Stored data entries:

►

(** Distinct visible pixels have distinct bytes. *)
Lemma addr_inj fb x y x' y' a :
  width fb <= stride fb -> visible fb x y -> visible fb x' y' ->
  addr fb x y <= a < addr fb x y + 4 -> addr fb x' y' <= a < addr fb x' y' + 4 -> x = x' /\ y = y'.
Proof. unfold visible, addr. intros Hw (Hx & Hy & _) (Hx' & Hy' & _) H1 H2. assert (y = y') as -> by nia. split; [lia|done]. Qed.

Lemma write_pixel_paints fb (x y r g b : Z) (m : Mem) :
  width fb <= stride fb -> 0 <= x -> 0 <= y ->
  paints fb (colour fb r g b) (fun x' y' => x' = x /\ y' = y) m (write_pixel fb x y r g b m).
Proof.
  intros Hw Hx Hy. unfold write_pixel.
  assert (~ visible fb x y -> paints fb (colour fb r g b) (fun x' y' => x' = x /\ y' = y) m m) as Hinv.
  { intros Hn. eapply paints_iff; [|apply paints_id]. intros x' y' Hv. split; [done|]. intros [-> ->]. done. }
  destruct (_ || _) eqn:E1.
  { apply Hinv. intros (? & ? & _). apply orb_true_iff in E1 as [|]; zbool; lia. }
  apply orb_false_iff in E1 as [E1 E2]. zbool. destruct (_ <=? _) eqn:E3; zbool; [apply Hinv; intros (_ & _ & ?); lia|].
  assert (visible fb x y) as Hv by (unfold visible; lia). fold (addr fb x y). set (p := addr fb x y).
  assert (forall m' : Mem, (forall a, ~ (p <= a < p + 4) -> m' !! a = m !! a) -> px fb m' x y = colour fb r g b ->
            paints fb (colour fb r g b) (fun x' y' => x' = x /\ y' = y) m m') as Hgo.
  { intros m' Hout Hin. split_and!.
    - by intros x' y' _ [-> ->].
    - intros x' y' Hv'. destruct (decide (x' = x /\ y' = y)) as [[-> ->]|Hne]; [by left|right].
      unfold px, rd. rewrite !Hout; [done|..]; intros Ha; apply Hne;
        (eapply (addr_inj fb x' y' x y); [done..| |exact Ha]); subst p; lia.
    - intros a Ha. apply Hout. by apply Ha. }
  unfold colour in *. destruct (pixel_format fb); (apply Hgo;
    [intros a Ha; rewrite !lookup_insert_ne by lia; done|
     unfold px; fold p; rewrite !rd_insert_eq, !(rd_insert_ne _ (p + 3)), !rd_insert_eq, !(rd_insert_ne _ (p + 2)), !rd_insert_eq,
       !(rd_insert_ne _ (p + 1)), !rd_insert_eq by lia; done]).
Qed.

Lemma clear_paints fb (r g b : Z) (m : Mem) :
  width fb <= stride fb -> paints fb (colour fb r g b) (fun _ _ => True) m (clear fb r g b m).
Proof.
  intros Hw. unfold clear. eapply (paints_for fb _ _ (fun y x' y' => y' = y)).
  - intros y m' Hy. eapply (paints_for fb _ _ (fun x x' y' => x' = x /\ y' = y)).
    + intros x m2 Hx. by apply write_pixel_paints; [|lia|lia].
    + intros x' y' (? & _). split; [intros ->; exists x'; split; [lia|done]|by intros (? & ? & ? & ?)].
  - intros x' y' (_ & ? & _). split; [intros _; exists y'; split; [lia|done]|done].
Qed.

(** ** Block moves *)

Lemma copy_spec (src dst n : Z) (m : Mem) (a : Z) :
  0 <= n -> copy src dst n m !! a = if decide (dst <= a < dst + n) then Some (rd m (src + (a - dst))) else m !! a.
Proof.
  intros Hn. unfold copy.
  pose (P := fun (i : Z) (m' : Mem) => m' !! a = if decide (dst <= a < dst + i) then Some (rd m (src + (a - dst))) else m !! a).
  apply (for_range_ind P); [done|unfold P; by rewrite decide_False by lia|]. unfold P.
  intros i m' Hi Hm'. destruct (decide (a = dst + i)) as [->|Hne].
  - rewrite lookup_insert_eq, decide_True by lia. do 2 f_equal. lia.
  - rewrite lookup_insert_ne by done. rewrite Hm'. destruct (decide (dst <= a < dst + i)), (decide (dst <= a < dst + (i + 1))); done || lia.
Qed.

Lemma write_bytes_spec (dst v n : Z) (m : Mem) (a : Z) :
  0 <= n -> write_bytes dst v n m !! a = if decide (dst <= a < dst + n) then Some v else m !! a.
Proof.
  intros Hn. unfold write_bytes.
  pose (P := fun (i : Z) (m' : Mem) => m' !! a = if decide (dst <= a < dst + i) then Some v else m !! a).
  apply (for_range_ind P); [done|unfold P; by rewrite decide_False by lia|]. unfold P.
  intros i m' Hi Hm'. destruct (decide (a = dst + i)) as [->|Hne].
  - by rewrite lookup_insert_eq, decide_True by lia.
  - rewrite lookup_insert_ne by done. rewrite Hm'. destruct (decide (dst <= a < dst + i)), (decide (dst <= a < dst + (i + 1))); done || lia.
Qed.

(** Every byte after a scroll. *)
Lemma scroll_up_byte fb (pixels : Z) (m : Mem) (o : Z) :
  wf fb -> 0 <= pixels ->
  let shown := Z.max 0 (height fb - pixels) * (stride fb * 4) in
  (0 <= o < shown -> rd (scroll_up fb pixels m) (base fb + o) = rd m (base fb + o + pixels * (stride fb * 4))) /\
  (shown <= o < size fb -> rd (scroll_up fb pixels m) (base fb + o) = 0) /\
  (~ (0 <= o < size fb) -> scroll_up fb pixels m !! (base fb + o) = m !! (base fb + o)).
Proof.
  intros (Hw & Hh & Hs) Hp shown. unfold scroll_up. fold shown.
  assert (0 <= shown <= size fb) as Hsh by (subst shown; nia). rewrite (Z.min_l shown) by lia.
  set (m1 := if 0 <? shown then _ else m).
  assert (forall a, m1 !! a = if decide (base fb <= a < base fb + shown) then Some (rd m (base fb + pixels * (stride fb * 4) + (a - base fb))) else m !! a) as Hm1.
  { intros a. subst m1. destruct (0 <? shown) eqn:E; zbool; [apply copy_spec; lia|]. by rewrite decide_False by lia. }
  unfold rd at 1 3. rewrite !write_bytes_spec by lia. split_and!; intros Ho.
  - rewrite decide_False by lia. rewrite Hm1, decide_True by lia. cbn. f_equal. lia.
  - by rewrite decide_True by lia.
  - rewrite decide_False by lia. rewrite Hm1, decide_False by lia. done.
Qed.

Lemma scroll_up_px fb (pixels : Z) (m : Mem) :
  wf fb -> 0 <= pixels ->
  (forall x y, visible fb x y ->
     px fb (scroll_up fb pixels m) x y = if y + pixels <? height fb then px fb m x (y + pixels) else (0, 0, 0, 0)) /\
  (forall a, ~ (base fb <= a < base fb + size fb) -> scroll_up fb pixels m !! a = m !! a).
Proof.
  intros Hwf Hp. pose proof Hwf as (Hw & Hh & Hs). split.
  - intros x y (Hx & Hy & Hin).
    assert (forall k, 0 <= k < 4 -> rd (scroll_up fb pixels m) (addr fb x y + k) =
              if y + pixels <? height fb then rd m (addr fb x (y + pixels) + k) else 0) as Hk.
    { intros k Hk. unfold addr. set (o := (y * stride fb + x) * 4 + k).
      replace (base fb + (y * stride fb + x) * 4 + k) with (base fb + o) by (subst o; lia).
      destruct (scroll_up_byte fb pixels m o Hwf Hp) as (H1 & H2 & _). destruct (y + pixels <? height fb) eqn:E; zbool.
      - rewrite H1; [f_equal; subst o; lia|]. subst o. rewrite Z.max_r by lia. nia.
      - apply H2. subst o. nia. }
    unfold px. pose proof (Hk 0 ltac:(lia)) as H0. rewrite !Z.add_0_r in H0. rewrite H0, !Hk by lia. by destruct (_ <? _).
  - intros a Ha. destruct (scroll_up_byte fb pixels m (a - base fb) Hwf Hp) as (_ & _ & H3).
    replace (base fb + (a - base fb)) with a in H3 by lia. apply H3. lia.
Qed.

(** Scrolling.  After scrolling up by any number of pixels, every visible row shows
    what the row that many pixels below it showed, the rows uncovered at the bottom are
    black, and nothing outside the framebuffer is written, also when the scroll is
    larger than the screen. *)
Theorem scroll_up_spec fb (pixels : Z) (m : Mem) :
  wf fb -> 0 <= pixels ->
  (forall x y, visible fb x y ->
     px fb (scroll_up fb pixels m) x y = if y + pixels <? height fb then px fb m x (y + pixels) else (0, 0, 0, 0)) /\
  (forall a, ~ (base fb <= a < base fb + size fb) -> scroll_up fb pixels m !! a = m !! a).
Proof. apply scroll_up_px. Qed.

(** ** Glyphs *)

Lemma wrap64_coord (v k : Z) : 0 <= v < 2 ^ 63 -> 0 <= k <= 64 -> wrap64 (v + k) = v + k.
Proof. intros. apply wrap64_small. unfold is_u64. rewrite u64_bound_val. change (2 ^ 63) with 9223372036854775808 in *. lia. Qed.

Definition font_bit (code row col : Z) : bool :=
  negb (Z.land (default 0 (FONT_7x14 !! Z.to_nat ((code - 0x20) * GLYPH_SIZE + row))) (Z.shiftr 0x80 col) =? 0).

◄

Work request: What you give back should be exactly the lines of the data above from the line with "assert (forall k, 0" through the line with "fb + x) * 4 + k).", both of those included, and nothing more.

Solution to the exercise:
    assert (forall k, 0 <= k < 4 -> rd (scroll_up fb pixels m) (addr fb x y + k) =
              if y + pixels <? height fb then rd m (addr fb x (y + pixels) + k) else 0) as Hk.
    { intros k Hk. unfold addr. set (o := (y * stride fb + x) * 4 + k).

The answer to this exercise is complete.